[Records from a data collection]

____________________

Lemma pqc_owns : provider_owns (newPQCProvider c).
Proof.
  split; cbn [newPQCProvider CreateKey as_cipher as_sign as_publicKey as_keyAgreement as_dataKey as_rotate]; try done.
  - intros req now Hcl Hal. unfold pqc_CreateKey. own_step; [own_auto|].
    eapply (triple_bind _ _ _ _ (fun k => k = tenant_key clientID a)).
    { own_step. apply triple_lift. intros k Hk. rewrite Hcl, Hal, scopedBackendKey_valid in Hk by done. by inv_ok. }
    intros k ->. eapply (triple_bind _ _ _ _ (fun iv => is_u32 (pk_Version iv.1))).
    { unfold createPQCKeyFor. destruct (isPQCSigningKey _); [|destruct (isPQCKEMKey _); [|own_auto]].
      all: own_step; [own_auto|]. all: eapply (triple_bind _ _ _ _ (fun i => is_u32 (pk_Version i)));
        [|intros i Hi; by apply triple_ret].
      all: own_step; eapply own_do_keeps; [done|by constructor|reflexivity|apply data_of_keeps, pqc_keeps|cbn; mlia]. }
    intros [info variant] Hi. own_step. own_step; [apply triple_throw|]. cbv zeta. apply triple_ret.
    split; [|apply tenant_key_not_empty]. split_and!; [done| |].
    + unfold meta_backendKey; cbn. pose proof (tenant_key_not_empty clientID a) as Hne. apply String.eqb_neq in Hne. by rewrite Hne.
    + cbn in *. destruct (_ =? 0); [mlia|done].
  - intros t m req [= <-] (Hk & Hb & Hv). unfold pqc_Sign. rewrite Hb. own_auto.
  - intros t m v [= <-] Hm. unfold pqc_GetPublicKey, publicKeyFromMetadata. own_auto.
  - intros t m req [= <-] (Hk & Hb & Hv). cbn [Encapsulate]. unfold pqc_Encapsulate, requireKEM. own_auto.
  - intros t m req [= <-] (Hk & Hb & Hv). cbn [Decapsulate]. unfold pqc_Decapsulate, requireKEM. rewrite Hb. own_auto.
Qed.

End OneKey.

(** ** The handlers *)

(** The gRPC calls about keys. *)
Inductive kms_call :=
| CallEncrypt (req : EncryptRequest)
| CallDecrypt (req : DecryptRequest)
| CallSign (req : SignRequest)
| CallEncapsulate (req : EncapsulateRequest)
| CallDecapsulate (req : DecapsulateRequest)
| CallCreateKey (now : Z) (req : CreateKeyRequest)
| CallGetKeyMetadata (req : KeyRequest)
| CallGetPublicKey (req : GetPublicKeyRequest)
| CallGenerateDataKey (req : GenerateDataKeyRequest)
| CallRotateKey (req : KeyRequest).

Definition ignore {A} (m : M W A) : M W unit := _ ← m; mret tt.

Definition run_call (p : Plugin (W := W)) (call : kms_call) : M W unit :=
  match call with
  | CallEncrypt req => ignore (Plugin_Encrypt p req)
  | CallDecrypt req => ignore (Plugin_Decrypt p req)
  | CallSign req => ignore (Plugin_Sign p req)
  | CallEncapsulate req => ignore (Plugin_Encapsulate p req)
  | CallDecapsulate req => ignore (Plugin_Decapsulate p req)
  | CallCreateKey now req => ignore (Plugin_CreateKey p now req)
  | CallGetKeyMetadata req => ignore (Plugin_GetKeyMetadata p req)
  | CallGetPublicKey req => ignore (Plugin_GetPublicKey p req)
  | CallGenerateDataKey req => ignore (Plugin_GenerateDataKey p req)
  | CallRotateKey req => ignore (Plugin_RotateKey p req)
  end.

Definition call_client (call : kms_call) : string :=
  match call with
  | CallEncrypt req => enc_ClientId req
  | CallDecrypt req => dec_ClientId req
  | CallSign req => sig_ClientId req
  | CallEncapsulate req => encap_ClientId req
  | CallDecapsulate req => decap_ClientId req
  | CallCreateKey _ req => ck_ClientId req
  | CallGetKeyMetadata req | CallRotateKey req => kr_ClientId req
  | CallGetPublicKey req => gpk_ClientId req
  | CallGenerateDataKey req => gdk_ClientId req
  end.

(** The alias a call is about (any alias when the reference is invalid). *)
Definition ref_alias (keyRef : string) : string :=
  match resolveKeyRef keyRef with Ok (_, a) => a | Err _ => "" end.

Definition call_alias (call : kms_call) : string :=
  match call with
  | CallEncrypt req => ref_alias (enc_KeyId req)
  | CallDecrypt req => match decodeCiphertextBlob (dec_CiphertextBlob req) with
                       | Ok blob => ref_alias (blob_KeyID blob)
                       | Err _ => ""
                       end
  | CallSign req => ref_alias (sig_KeyId req)
  | CallEncapsulate req => ref_alias (encap_KeyId req)
  | CallDecapsulate req => ref_alias (decap_KeyId req)
  | CallCreateKey _ req => TrimSpace (ck_Alias req)
  | CallGetKeyMetadata req | CallRotateKey req => ref_alias (kr_KeyId req)
  | CallGetPublicKey req => ref_alias (gpk_KeyId req)
  | CallGenerateDataKey req => ref_alias (gdk_KeyId req)
  end.

Section Handlers.
Context (p : Plugin (W := W)) (readFile : string -> result string) (cfg : option kmsConfig).
Context (Hp : newPluginWithConfig readFile cfg c = Ok p).

Lemma plugin_client : client p = c.
Proof. unfold newPluginWithConfig in Hp. apply bind_Ok in Hp as (x & _ & Hx). by inv_ok. Qed.

Lemma providerForScheme_owns clientID a scheme pr : validateAlias a = Ok tt ->
  providerForScheme p scheme = Ok pr -> provider_owns clientID a pr.
Proof.
  intros Ha Hs. unfold newPluginWithConfig in Hp. apply bind_Ok in Hp as (x & _ & Hx). inv_ok.
  unfold providerForScheme, normalizeScheme in Hs. cbn [providers] in Hs.
  destruct (_ || _); [cbn in Hs; inv_ok; by apply transit_owns|].
  destruct (String.eqb scheme schemeEthereum); [cbn in Hs; inv_ok; by apply ethereum_owns|].
  destruct (String.eqb scheme schemePQC); [cbn in Hs; inv_ok; by apply pqc_owns|done].
Qed.

(** What the handlers get to work with. *)
Definition resolved (clientID a : string) (mp : keyMetadataRecord * kmsProvider W) : Prop :=
  validateAlias a = Ok tt /\ owned clientID a mp.1 /\ m_ProviderKey mp.1 <> "" /\ provider_owns clientID a mp.2.

Lemma own_metadataProvider clientID keyRef :
  own clientID (ref_alias keyRef) (metadataProvider p clientID keyRef) (resolved clientID (ref_alias keyRef)).
Proof.
  unfold metadataProvider, resolveKeyID, ref_alias. rewrite plugin_client.
  destruct (resolveKeyRef keyRef) as [[id a]|e] eqn:Er.
  - apply resolveKeyRef_Ok in Er as [-> Ha]. cbn [fmap result_fmap fst].
    eapply (triple_bind _ _ _ _ (fun id => id = keyIDPrefix +:+ a)); [own_step; apply triple_lift; by intros ? [= <-]|].
    intros ? ->. eapply triple_bind; [own_step; by apply own_getMetadata|]. intros m [Hm Hne].
    eapply (triple_bind _ _ _ _ (provider_owns clientID a)).
    + apply triple_lift. intros pr. by apply providerForScheme_owns.
    + intros pr Hpr. apply triple_ret. by split_and!.
  - eapply (triple_bind _ _ _ _ (fun _ => False)); [own_step; by apply triple_lift|done].
Qed.

Lemma own_require {A B} clientID a (r : option A) co fmt args (k : A -> M W B) Q :
  (forall t, r = Some t -> own clientID a (k t) Q) -> own clientID a (lift (require r co fmt args) ≫= k) Q.
Proof.
  intros Hk. destruct r as [t|]; cbn [require].
  - eapply (triple_bind _ _ _ _ (fun x => x = t)); [apply triple_lift; by intros ? [= <-]|]. intros ? ->. by apply Hk.
  - eapply (triple_bind _ _ _ _ (fun _ => False)); [by apply triple_lift|done].
Qed.

Lemma own_ignore {A} clientID a (m : M W A) : own clientID a m (fun _ => True) -> own clientID a (ignore m) (fun _ => True).
Proof. intros Hm. eapply triple_bind; [exact Hm|]. intros. by apply triple_ret. Qed.

(** The common shape: check the client, resolve the key, use a capability. *)
Lemma own_keyed {A} clientID keyRef (k : keyMetadataRecord * kmsProvider W -> M W A) :
  (forall mp, resolved clientID (ref_alias keyRef) mp -> own clientID (ref_alias keyRef) (k mp) (fun _ => True)) ->
  own clientID (ref_alias keyRef)
    (_ ← lift (requireClientID clientID); metadataProvider p clientID keyRef ≫= k) (fun _ => True).
Proof.
  intros Hk. own_step; [by own_step|]. eapply triple_bind; [apply own_metadataProvider|exact Hk].
Qed.

Lemma own_Decrypt req : own (dec_ClientId req) (call_alias (CallDecrypt req)) (Plugin_Decrypt p req) (fun _ => True).
Proof.
  unfold Plugin_Decrypt, call_alias. own_step; [by own_step|].
  destruct (decodeCiphertextBlob _) as [blob|e].
  2: { eapply (triple_bind _ _ _ _ (fun _ => False)); [own_step; by apply triple_lift|done]. }
  eapply (triple_bind _ _ _ _ (fun b => b = blob)); [own_step; apply triple_lift; by intros ? [= <-]|]. intros ? ->.
  own_step; [destruct (dec_KeyId req); own_auto|].
  eapply triple_bind; [apply own_metadataProvider|]. intros [m pr] (Ha & Hm & _ & Hpr). cbn [fst snd] in *.
  eapply (triple_bind _ _ _ _ (fun _ => blob_backendKey blob = tenant_key (dec_ClientId req) (ref_alias (blob_KeyID blob)))).
  - apply triple_lift. intros ? Hg. apply reject_Ok, orb_false_iff in Hg as [_ Hg].
    apply negb_false_iff, String.eqb_eq in Hg. rewrite <- Hg. by destruct Hm as (_ & ? & _).
  - intros _ Hb. apply own_require. intros t Ht. by eapply owns_decrypt.
Qed.

Lemma own_or_panic {A} clientID a (o : option A) : own clientID a (or_panic o) (fun _ => True).
Proof. destruct o; [by apply triple_ret|apply triple_panic]. Qed.

Lemma owned_normalize clientID a m : owned clientID a m -> m_ProviderKey m <> "" ->
  owned clientID a (meta_normalize m) /\ m_ProviderKey (meta_normalize m) <> "".
Proof.
  intros (H1 & H2 & H3) Hne. apply String.eqb_neq in Hne as Hne'. unfold owned, meta_backendKey, meta_normalize in *; cbn.
  rewrite Hne' in *. by rewrite Hne'.
Qed.

Lemma own_RotateKey req : own (kr_ClientId req) (ref_alias (kr_KeyId req)) (Plugin_RotateKey p req) (fun _ => True).
Proof.
  unfold Plugin_RotateKey. apply own_keyed. intros [m pr] (Ha & Hm & Hne & Hpr). cbn [fst snd] in *.
  apply own_require. intros t Ht. eapply triple_bind; [by eapply owns_rotate|]. intros m' [Hm' Hne'].
  destruct (owned_normalize _ _ _ Hm' Hne') as [Hn Hnn]. cbv zeta. own_step; [|apply own_or_panic]. own_step.
  rewrite plugin_client. pose proof Hn as (-> & _). by apply own_putMetadata.
Qed.

Lemma own_CreateKey now req : own (ck_ClientId req) (TrimSpace (ck_Alias req)) (Plugin_CreateKey p now req) (fun _ => True).
Proof.
  unfold Plugin_CreateKey. rewrite plugin_client. own_step; [by own_step|].
  own_step; [own_auto|]. cbv zeta. set (al := TrimSpace (ck_Alias req)).
  eapply (triple_bind _ _ _ _ (fun _ => validateAlias al = Ok tt)); [own_step; apply triple_lift; by intros []|].
  intros _ Ha. eapply (triple_bind _ _ _ _ (fun id => id = keyIDPrefix +:+ al)).
  { own_step. apply triple_lift. unfold canonicalKeyID. rewrite canonicalAlias_id by done. by intros ? [= <-]. }
  intros ? ->. eapply triple_bind; [by apply triple_attempt, own_getMetadata|]. intros existing _.
  own_step; [destruct existing; own_auto|].
  eapply (triple_bind _ _ _ _ (provider_owns (ck_ClientId req) al)); [apply triple_lift; intros pr; by apply providerForScheme_owns|].
  intros pr Hpr. eapply triple_bind; [by apply (owns_create _ _ _ Hpr)|]. intros m [Hm Hne].
  destruct (owned_normalize _ _ _ Hm Hne) as [Hn Hnn]. own_step; [|apply own_or_panic]. own_step. by apply own_putMetadata.
Qed.

Lemma own_call_any call : own (call_client call) (call_alias call) (run_call p call) (fun _ => True).
Proof.
  destruct call as [req|req|req|req|req|now req|req|req|req|req]; cbn [run_call call_client]; apply own_ignore.
  - apply own_keyed. intros [m pr] (Ha & Hm & _ & Hpr). apply own_require. intros t Ht. by eapply owns_encrypt.
  - apply own_Decrypt.
  - apply own_keyed. intros [m pr] (Ha & Hm & _ & Hpr). apply own_require. intros t Ht.
    own_step; [by eapply owns_sign|by own_step].
  - apply own_keyed. intros [m pr] (Ha & Hm & _ & Hpr). apply own_require. intros t Ht. by eapply owns_encap.
  - apply own_keyed. intros [m pr] (Ha & Hm & _ & Hpr). apply own_require. intros t Ht. by eapply owns_decap.
  - apply own_CreateKey.
  - apply own_keyed. intros [m pr] _. apply own_or_panic.
  - unfold Plugin_GetPublicKey. own_step; [by own_step|]. cbv zeta. own_step; [by own_step|].
    eapply triple_bind; [apply own_metadataProvider|]. intros [m pr] (Ha & Hm & _ & Hpr).
    apply own_require. intros t Ht. own_step; [by eapply owns_public|by own_step].
  - apply own_keyed. intros [m pr] (Ha & Hm & _ & Hpr). apply own_require. intros t Ht. by eapply owns_datakey.
  - apply own_RotateKey.
Qed.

____________________

PROMPT
From the records above, reproduce exactly the lines from the one with "Lemma own_RotateKey req" to the one with "destruct (owned_normalize _ _ _ Hm'", both included, and no others.

WRITTEN REPLY
Lemma own_RotateKey req : own (kr_ClientId req) (ref_alias (kr_KeyId req)) (Plugin_RotateKey p req) (fun _ => True).
Proof.
  unfold Plugin_RotateKey. apply own_keyed. intros [m pr] (Ha & Hm & Hne & Hpr). cbn [fst snd] in *.
  apply own_require. intros t Ht. eapply triple_bind; [by eapply owns_rotate|]. intros m' [Hm' Hne'].
  destruct (owned_normalize _ _ _ Hm' Hne') as [Hn Hnn]. cbv zeta. own_step; [|apply own_or_panic]. own_step.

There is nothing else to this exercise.